PROBLEM DESCRIPTION:
From the first line to the last, copy the listing below word for word.

RECORDS FOR THE EXERCISE:
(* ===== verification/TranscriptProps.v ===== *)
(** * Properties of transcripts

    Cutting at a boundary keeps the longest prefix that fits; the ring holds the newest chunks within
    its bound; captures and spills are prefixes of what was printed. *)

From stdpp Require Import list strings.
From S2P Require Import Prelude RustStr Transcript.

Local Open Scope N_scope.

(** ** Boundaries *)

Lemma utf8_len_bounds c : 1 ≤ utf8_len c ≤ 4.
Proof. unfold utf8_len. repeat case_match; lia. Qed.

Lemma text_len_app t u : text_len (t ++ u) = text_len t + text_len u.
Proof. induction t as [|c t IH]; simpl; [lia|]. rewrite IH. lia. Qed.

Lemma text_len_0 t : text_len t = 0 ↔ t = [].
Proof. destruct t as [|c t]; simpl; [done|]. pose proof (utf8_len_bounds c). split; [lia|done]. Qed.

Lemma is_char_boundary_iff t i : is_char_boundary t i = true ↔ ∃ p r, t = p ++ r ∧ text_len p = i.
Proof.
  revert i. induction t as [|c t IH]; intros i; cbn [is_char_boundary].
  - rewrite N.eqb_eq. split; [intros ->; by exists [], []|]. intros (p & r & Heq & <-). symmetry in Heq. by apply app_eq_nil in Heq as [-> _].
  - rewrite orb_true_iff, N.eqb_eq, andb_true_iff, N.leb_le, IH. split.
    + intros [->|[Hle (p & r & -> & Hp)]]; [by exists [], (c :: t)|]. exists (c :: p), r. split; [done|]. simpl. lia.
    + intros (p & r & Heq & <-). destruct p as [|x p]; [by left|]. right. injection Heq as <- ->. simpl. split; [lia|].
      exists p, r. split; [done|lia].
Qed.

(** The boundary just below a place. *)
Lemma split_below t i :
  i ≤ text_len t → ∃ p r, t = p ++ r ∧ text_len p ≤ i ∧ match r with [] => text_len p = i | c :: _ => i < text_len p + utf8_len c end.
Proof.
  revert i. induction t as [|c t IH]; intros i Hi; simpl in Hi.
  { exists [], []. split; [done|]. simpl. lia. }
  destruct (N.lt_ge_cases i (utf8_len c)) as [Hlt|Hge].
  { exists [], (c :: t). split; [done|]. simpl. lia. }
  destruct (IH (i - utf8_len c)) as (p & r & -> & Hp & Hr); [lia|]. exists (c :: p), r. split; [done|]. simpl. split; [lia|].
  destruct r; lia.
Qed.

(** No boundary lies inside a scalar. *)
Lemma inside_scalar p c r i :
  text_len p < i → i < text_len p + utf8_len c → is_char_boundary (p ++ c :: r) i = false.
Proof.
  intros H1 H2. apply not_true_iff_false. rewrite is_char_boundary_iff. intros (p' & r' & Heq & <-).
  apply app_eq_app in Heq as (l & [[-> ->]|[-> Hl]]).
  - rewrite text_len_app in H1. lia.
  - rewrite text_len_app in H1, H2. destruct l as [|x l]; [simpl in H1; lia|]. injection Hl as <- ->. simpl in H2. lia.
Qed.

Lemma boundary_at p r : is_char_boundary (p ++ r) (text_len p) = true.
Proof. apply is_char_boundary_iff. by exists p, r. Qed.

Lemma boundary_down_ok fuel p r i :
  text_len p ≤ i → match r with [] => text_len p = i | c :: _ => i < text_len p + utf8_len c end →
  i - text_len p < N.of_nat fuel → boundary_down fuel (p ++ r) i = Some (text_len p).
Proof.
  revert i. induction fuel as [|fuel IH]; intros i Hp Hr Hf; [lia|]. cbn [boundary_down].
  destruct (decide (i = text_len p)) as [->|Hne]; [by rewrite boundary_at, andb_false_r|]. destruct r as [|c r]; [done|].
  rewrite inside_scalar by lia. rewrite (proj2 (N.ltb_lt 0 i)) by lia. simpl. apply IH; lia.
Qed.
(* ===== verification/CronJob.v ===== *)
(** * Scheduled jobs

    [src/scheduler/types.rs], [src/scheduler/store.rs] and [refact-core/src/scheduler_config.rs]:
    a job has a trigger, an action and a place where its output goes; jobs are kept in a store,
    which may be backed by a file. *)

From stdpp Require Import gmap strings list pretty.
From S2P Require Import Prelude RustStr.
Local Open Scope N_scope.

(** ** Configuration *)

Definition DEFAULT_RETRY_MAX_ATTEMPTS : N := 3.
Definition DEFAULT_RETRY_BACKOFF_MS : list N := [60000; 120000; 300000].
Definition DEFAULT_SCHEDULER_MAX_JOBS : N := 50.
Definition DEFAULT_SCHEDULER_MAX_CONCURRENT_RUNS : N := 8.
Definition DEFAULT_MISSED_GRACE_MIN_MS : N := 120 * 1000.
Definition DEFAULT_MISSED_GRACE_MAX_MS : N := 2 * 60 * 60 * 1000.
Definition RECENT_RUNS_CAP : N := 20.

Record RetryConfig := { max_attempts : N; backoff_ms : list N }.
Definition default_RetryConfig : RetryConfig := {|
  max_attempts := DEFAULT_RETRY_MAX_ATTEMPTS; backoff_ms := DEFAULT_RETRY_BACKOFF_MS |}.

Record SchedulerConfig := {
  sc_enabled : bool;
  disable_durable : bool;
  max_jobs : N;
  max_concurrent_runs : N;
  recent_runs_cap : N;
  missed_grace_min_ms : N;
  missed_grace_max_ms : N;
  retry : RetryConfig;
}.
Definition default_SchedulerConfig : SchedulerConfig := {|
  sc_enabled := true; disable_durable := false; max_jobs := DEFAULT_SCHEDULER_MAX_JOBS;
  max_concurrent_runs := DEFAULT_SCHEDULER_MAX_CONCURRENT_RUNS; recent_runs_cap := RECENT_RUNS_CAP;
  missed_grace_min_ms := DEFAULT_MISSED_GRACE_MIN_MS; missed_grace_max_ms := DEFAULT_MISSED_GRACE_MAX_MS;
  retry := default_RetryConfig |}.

RESPONSE AREA:
(* ===== verification/TranscriptProps.v ===== *)
(** * Properties of transcripts

    Cutting at a boundary keeps the longest prefix that fits; the ring holds the newest chunks within
    its bound; captures and spills are prefixes of what was printed. *)

From stdpp Require Import list strings.
From S2P Require Import Prelude RustStr Transcript.

Local Open Scope N_scope.

(** ** Boundaries *)

Lemma utf8_len_bounds c : 1 ≤ utf8_len c ≤ 4.
Proof. unfold utf8_len. repeat case_match; lia. Qed.

Lemma text_len_app t u : text_len (t ++ u) = text_len t + text_len u.
Proof. induction t as [|c t IH]; simpl; [lia|]. rewrite IH. lia. Qed.

Lemma text_len_0 t : text_len t = 0 ↔ t = [].
Proof. destruct t as [|c t]; simpl; [done|]. pose proof (utf8_len_bounds c). split; [lia|done]. Qed.

Lemma is_char_boundary_iff t i : is_char_boundary t i = true ↔ ∃ p r, t = p ++ r ∧ text_len p = i.
Proof.
  revert i. induction t as [|c t IH]; intros i; cbn [is_char_boundary].
  - rewrite N.eqb_eq. split; [intros ->; by exists [], []|]. intros (p & r & Heq & <-). symmetry in Heq. by apply app_eq_nil in Heq as [-> _].
  - rewrite orb_true_iff, N.eqb_eq, andb_true_iff, N.leb_le, IH. split.
    + intros [->|[Hle (p & r & -> & Hp)]]; [by exists [], (c :: t)|]. exists (c :: p), r. split; [done|]. simpl. lia.
    + intros (p & r & Heq & <-). destruct p as [|x p]; [by left|]. right. injection Heq as <- ->. simpl. split; [lia|].
      exists p, r. split; [done|lia].
Qed.

(** The boundary just below a place. *)
Lemma split_below t i :
  i ≤ text_len t → ∃ p r, t = p ++ r ∧ text_len p ≤ i ∧ match r with [] => text_len p = i | c :: _ => i < text_len p + utf8_len c end.
Proof.
  revert i. induction t as [|c t IH]; intros i Hi; simpl in Hi.
  { exists [], []. split; [done|]. simpl. lia. }
  destruct (N.lt_ge_cases i (utf8_len c)) as [Hlt|Hge].
  { exists [], (c :: t). split; [done|]. simpl. lia. }
  destruct (IH (i - utf8_len c)) as (p & r & -> & Hp & Hr); [lia|]. exists (c :: p), r. split; [done|]. simpl. split; [lia|].
  destruct r; lia.
Qed.

(** No boundary lies inside a scalar. *)
Lemma inside_scalar p c r i :
  text_len p < i → i < text_len p + utf8_len c → is_char_boundary (p ++ c :: r) i = false.
Proof.
  intros H1 H2. apply not_true_iff_false. rewrite is_char_boundary_iff. intros (p' & r' & Heq & <-).
  apply app_eq_app in Heq as (l & [[-> ->]|[-> Hl]]).
  - rewrite text_len_app in H1. lia.
  - rewrite text_len_app in H1, H2. destruct l as [|x l]; [simpl in H1; lia|]. injection Hl as <- ->. simpl in H2. lia.
Qed.

Lemma boundary_at p r : is_char_boundary (p ++ r) (text_len p) = true.
Proof. apply is_char_boundary_iff. by exists p, r. Qed.

Lemma boundary_down_ok fuel p r i :
  text_len p ≤ i → match r with [] => text_len p = i | c :: _ => i < text_len p + utf8_len c end →
  i - text_len p < N.of_nat fuel → boundary_down fuel (p ++ r) i = Some (text_len p).
Proof.
  revert i. induction fuel as [|fuel IH]; intros i Hp Hr Hf; [lia|]. cbn [boundary_down].
  destruct (decide (i = text_len p)) as [->|Hne]; [by rewrite boundary_at, andb_false_r|]. destruct r as [|c r]; [done|].
  rewrite inside_scalar by lia. rewrite (proj2 (N.ltb_lt 0 i)) by lia. simpl. apply IH; lia.
Qed.
(* ===== verification/CronJob.v ===== *)
(** * Scheduled jobs

    [src/scheduler/types.rs], [src/scheduler/store.rs] and [refact-core/src/scheduler_config.rs]:
    a job has a trigger, an action and a place where its output goes; jobs are kept in a store,
    which may be backed by a file. *)

From stdpp Require Import gmap strings list pretty.
From S2P Require Import Prelude RustStr.
Local Open Scope N_scope.

(** ** Configuration *)

Definition DEFAULT_RETRY_MAX_ATTEMPTS : N := 3.
Definition DEFAULT_RETRY_BACKOFF_MS : list N := [60000; 120000; 300000].
Definition DEFAULT_SCHEDULER_MAX_JOBS : N := 50.
Definition DEFAULT_SCHEDULER_MAX_CONCURRENT_RUNS : N := 8.
Definition DEFAULT_MISSED_GRACE_MIN_MS : N := 120 * 1000.
Definition DEFAULT_MISSED_GRACE_MAX_MS : N := 2 * 60 * 60 * 1000.
Definition RECENT_RUNS_CAP : N := 20.

Record RetryConfig := { max_attempts : N; backoff_ms : list N }.
Definition default_RetryConfig : RetryConfig := {|
  max_attempts := DEFAULT_RETRY_MAX_ATTEMPTS; backoff_ms := DEFAULT_RETRY_BACKOFF_MS |}.

Record SchedulerConfig := {
  sc_enabled : bool;
  disable_durable : bool;
  max_jobs : N;
  max_concurrent_runs : N;
  recent_runs_cap : N;
  missed_grace_min_ms : N;
  missed_grace_max_ms : N;
  retry : RetryConfig;
}.
Definition default_SchedulerConfig : SchedulerConfig := {|
  sc_enabled := true; disable_durable := false; max_jobs := DEFAULT_SCHEDULER_MAX_JOBS;
  max_concurrent_runs := DEFAULT_SCHEDULER_MAX_CONCURRENT_RUNS; recent_runs_cap := RECENT_RUNS_CAP;
  missed_grace_min_ms := DEFAULT_MISSED_GRACE_MIN_MS; missed_grace_max_ms := DEFAULT_MISSED_GRACE_MAX_MS;
  retry := default_RetryConfig |}.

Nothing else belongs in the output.